● Record set:
Lemma acked_refines other s a p :
  represents other s a -> 0 <= other -> p ∈ (in_flight a).*1 ->
  exists s', run_op s (Acked p) = Some s' /\ represents other s' (spec_op a (Acked p)).
Proof.
  intros Hrep Hother Hp. destruct (dequeue_common other s a p Hrep Hother Hp)
    as (x & h & newest & oldest & Hx & Hu & Hxh & Hq & Hr & Hnd & He & Hout & Hc & Ht).
  set (q' := without p (in_flight a)) in *. apply not_elem_of_app in Hout as [Hpq Hpr].
  cbn [run_op spec_op]. unfold dequeue_retransmit_packet. rewrite Hx. cbn [mbind option_bind]. rewrite Hu. cbn [mbind option_bind].
  set (s1 := remove_registered_plugin_frames _ _).
  assert (Hs1 : heap s1 = h /\ retransmit_newest s1 = newest /\ retransmit_oldest s1 = oldest /\
    retransmitted_newest s1 = retransmitted_newest s /\ retransmitted_oldest s1 = retransmitted_oldest s /\
    bytes_in_transit s1 = other + transit (Abs q' (repeated a)))
    by (rewrite <- Ht; unfold s1; by destruct (is_congestion_controlled x)).
  destruct Hs1 as (Hh & Hn & Ho & Hrn & Hro & Hb). clearbody s1. rewrite Hh. unfold update_packet. rewrite Hxh. cbn [mbind option_bind].
  eexists. split; [reflexivity|]. destruct (rep_repeated_ends _ _ _ Hrep) as [Hrn' Hro']. cbn. rewrite delete_insert_eq.
  split; cbn [in_flight repeated heap with_heap retransmit_newest retransmit_oldest retransmitted_newest retransmitted_oldest bytes_in_transit];
    rewrite ?Hn, ?Ho, ?Hrn, ?Hro, ?Hb; try done.
  - eapply dll_frame; [|exact Hq]. intros y Hy. apply lookup_delete_ne. set_solver.
  - eapply dll_frame; [|exact Hr]. intros y Hy. apply lookup_delete_ne. set_solver.
  - eapply counted_frame; [|exact Hc]. intros y Hy. by rewrite lookup_delete_ne by set_solver.
Qed.

Lemma lost_refines other s a p :
  represents other s a -> 0 <= other -> p ∈ (in_flight a).*1 ->
  exists s', run_op s (Lost p) = Some s' /\ represents other s' (spec_op a (Lost p)).
Proof.
  intros Hrep Hother Hp. destruct (dequeue_common other s a p Hrep Hother Hp)
    as (x & h & newest & oldest & Hx & Hu & Hxh & Hq & Hr & Hnd & He & Hout & Hc & Ht).
  set (q' := without p (in_flight a)) in *. apply not_elem_of_app in Hout as [Hpq Hpr].
  cbn [run_op spec_op]. unfold dequeue_retransmit_packet. rewrite Hx. cbn [mbind option_bind]. rewrite Hu. cbn [mbind option_bind].
  set (s1 := remove_registered_plugin_frames _ _).
  assert (Hs1 : heap s1 = h /\ retransmit_newest s1 = newest /\ retransmit_oldest s1 = oldest /\
    retransmitted_newest s1 = retransmitted_newest s /\ retransmitted_oldest s1 = retransmitted_oldest s /\
    bytes_in_transit s1 = other + transit (Abs q' (repeated a)))
    by (rewrite <- Ht; unfold s1; by destruct (is_congestion_controlled x)).
  destruct Hs1 as (Hh & Hn & Ho & Hrn & Hro & Hb). clearbody s1. rewrite Hh. unfold update_packet. rewrite Hxh. cbn [mbind option_bind].
  destruct (rep_repeated_ends _ _ _ Hrep) as [Hrn' Hro'].
  assert (HndL : NoDup (q'.*1 ++ repeated a ++ [p])).
  { rewrite app_assoc. apply NoDup_app. split; [done|]. split; [|apply NoDup_singleton]. set_solver. }
  cbn [heap with_heap retransmitted_oldest retransmitted_newest]. rewrite Hro, Hro', lookup_insert_eq.
  destruct (repeated a) as [|z r' _] using rev_ind.
  - cbn [list.last mbind option_bind]. eexists. split; [reflexivity|].
    split; cbn; rewrite ?Hn, ?Ho, ?Hb, ?insert_insert_eq; try done.
    + by apply dll_outside.
    + eexists. split; [apply lookup_insert_eq|done].
    + by apply counted_outside.
  - rewrite last_snoc. cbn [mbind option_bind]. rewrite insert_insert_eq.
    apply not_elem_of_app in Hpr as [Hpr Hpz]. assert (Hzp : z <> p) by set_solver.
    destruct (dll_lookup _ _ _ _ z Hr ltac:(set_solver)) as [nz Hnz].
    rewrite lookup_insert_ne, Hnz by done. cbn [mbind option_bind]. rewrite lookup_insert_ne, lookup_insert_eq by done. cbn [mbind option_bind].
    rewrite (insert_insert_ne _ p z) by done. rewrite insert_insert_eq.
    eexists. split; [reflexivity|].
    apply NoDup_app in Hnd as (Hndq & Hdis & Hndr). apply NoDup_app in Hndr as (Hndr & Hdr & _).
    assert (Hzq : z ∉ q'.*1) by (intros ?; apply (Hdis z); set_solver). assert (Hzr : z ∉ r') by (intros ?; apply (Hdr z); set_solver).
    split; cbn; rewrite ?Hn, ?Ho, ?Hb; try done.
    + by apply dll_outside, dll_outside.
    + apply dll_app. split.
      * cbn [next_of]. eapply dll_set_next; [by rewrite lookup_insert_ne|done|].
        apply dll_outside; [by apply not_elem_of_app|exact Hr].
      * rewrite prev_of_snoc. eexists. split; [rewrite lookup_insert_ne by done; apply lookup_insert_eq|done].
    + split; [|by rewrite last_snoc]. rewrite Hrn, Hrn'. by destruct r'.
    + by apply counted_outside, counted_outside.
Qed.

Lemma forgotten_refines other s a p :
  represents other s a -> p ∈ repeated a ->
  exists s', run_op s (Forgotten p) = Some s' /\ represents other s' (spec_op a (Forgotten p)).
Proof.
  intros [Hq Hr Hnd He Her Hc Ht] Hp. cbn [run_op spec_op]. unfold dequeue_retransmitted_packet.
  pose proof Hnd as Hnd0. apply NoDup_app in Hnd as (Hndq & Hdis & Hndr).
  apply list_elem_of_split in Hp as (l1 & l2 & Hl). rewrite Hl in *.
  destruct (unlink_spec _ _ _ _ _ _ Hr Hndr Her) as (h & newest & oldest & Hu & Hd & He' & Hsd & Hf).
  rewrite Hu. cbn [mbind option_bind]. eexists. split; [reflexivity|].
  apply NoDup_app in Hndr as (Hnd1 & Hd1 & Hnd2). apply NoDup_cons in Hnd2 as [Hp2 Hnd2].
  assert (Hp1 : p ∉ l1) by (intros ?; apply (Hd1 p); set_solver).
  assert (filter (fun x => x <> p) (l1 ++ p :: l2) = l1 ++ l2) as ->.
  { rewrite filter_app, filter_cons, decide_False by naive_solver. rewrite !filter_all; [done| |]; intros y Hy ->; done. }
  assert (Hql : forall y, y ∈ (in_flight a).*1 -> delete p h !! y = heap s !! y).
  { intros y Hy. specialize (Hdis y Hy). rewrite lookup_delete_ne by set_solver. apply Hf. set_solver. }
  split; cbn; try done.
  - by eapply dll_frame.
  - eapply dll_frame; [|exact Hd]. intros y Hy. apply lookup_delete_ne. set_solver.
  - apply NoDup_app. split; [done|]. split; [intros y Hy; specialize (Hdis y Hy); set_solver|].
    apply NoDup_app. split; [done|]. split; [|done]. intros y Hy. specialize (Hd1 y Hy). set_solver.
  - eapply counted_frame; [|exact Hc]. intros y Hy. by rewrite Hql.
Qed.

● Assignment:
Of the lines above, retype only those from the line containing "apply dll_app. split." through the line containing "represents other s a -> p ∈ repeated a ->", including both, exactly.

● Task response:
    + apply dll_app. split.
      * cbn [next_of]. eapply dll_set_next; [by rewrite lookup_insert_ne|done|].
        apply dll_outside; [by apply not_elem_of_app|exact Hr].
      * rewrite prev_of_snoc. eexists. split; [rewrite lookup_insert_ne by done; apply lookup_insert_eq|done].
    + split; [|by rewrite last_snoc]. rewrite Hrn, Hrn'. by destruct r'.
    + by apply counted_outside, counted_outside.
Qed.

Lemma forgotten_refines other s a p :
  represents other s a -> p ∈ repeated a ->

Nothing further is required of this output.